━━━ Given entries ━━━

(** The serializer on a fully signed transaction with fewer than 2^21
    signatures: prefix, signatures, message, and nothing else. *)
Lemma customSerializeTransaction_layout tx message :
  compileMessage_serialize tx = Ret message ->
  Z.of_nat (length (signatures tx)) < 2097152 ->
  Forall signed64 (signatures tx) ->
  customSerializeTransaction tx
  = Ret (varint encodeLength_rounds (Z.of_nat (length (signatures tx)))
           ++ signature_block (signatures tx) ++ message).
Proof.
  intros Hmessage Hcount Hsigned. unfold customSerializeTransaction.
  rewrite Hmessage. cbn [mbind Run_bind].
  set (count := Z.of_nat (length (signatures tx))) in *.
  assert (0 <= count < 2097152) as Hc by lia.
  pose proof (getSignatureCountLength_varint count Hc) as Hlen.
  pose proof (getSignatureCountLength_range count) as Hrange.
  set (prefix := varint encodeLength_rounds count) in *.
  set (size := getSignatureCountLength count + count * 64 + Z.of_nat (length message)).
  assert (length (Buffer_alloc size) = Z.to_nat size) as Halloc by apply Buffer_alloc_length.
  rewrite encodeLength_fits by (fold prefix; lia).
  fold prefix. cbn [mbind Run_bind].
  rewrite write_signatures_app; [|lia|rewrite length_drop; lia|done].
  cbn [mbind Run_bind]. rewrite (app_assoc prefix).
  rewrite Buffer_set_app.
  - rewrite drop_ge by (rewrite !length_drop; lia).
    by rewrite app_nil_r, <- app_assoc.
  - rewrite length_app, signature_block_length by done. lia.
  - rewrite !length_drop. lia.
Qed.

━━━

Task instructions
Your answer should be the full listing, copied exactly.

Answer below
(** The serializer on a fully signed transaction with fewer than 2^21
    signatures: prefix, signatures, message, and nothing else. *)
Lemma customSerializeTransaction_layout tx message :
  compileMessage_serialize tx = Ret message ->
  Z.of_nat (length (signatures tx)) < 2097152 ->
  Forall signed64 (signatures tx) ->
  customSerializeTransaction tx
  = Ret (varint encodeLength_rounds (Z.of_nat (length (signatures tx)))
           ++ signature_block (signatures tx) ++ message).
Proof.
  intros Hmessage Hcount Hsigned. unfold customSerializeTransaction.
  rewrite Hmessage. cbn [mbind Run_bind].
  set (count := Z.of_nat (length (signatures tx))) in *.
  assert (0 <= count < 2097152) as Hc by lia.
  pose proof (getSignatureCountLength_varint count Hc) as Hlen.
  pose proof (getSignatureCountLength_range count) as Hrange.
  set (prefix := varint encodeLength_rounds count) in *.
  set (size := getSignatureCountLength count + count * 64 + Z.of_nat (length message)).
  assert (length (Buffer_alloc size) = Z.to_nat size) as Halloc by apply Buffer_alloc_length.
  rewrite encodeLength_fits by (fold prefix; lia).
  fold prefix. cbn [mbind Run_bind].
  rewrite write_signatures_app; [|lia|rewrite length_drop; lia|done].
  cbn [mbind Run_bind]. rewrite (app_assoc prefix).
  rewrite Buffer_set_app.
  - rewrite drop_ge by (rewrite !length_drop; lia).
    by rewrite app_nil_r, <- app_assoc.
  - rewrite length_app, signature_block_length by done. lia.
  - rewrite !length_drop. lia.
Qed.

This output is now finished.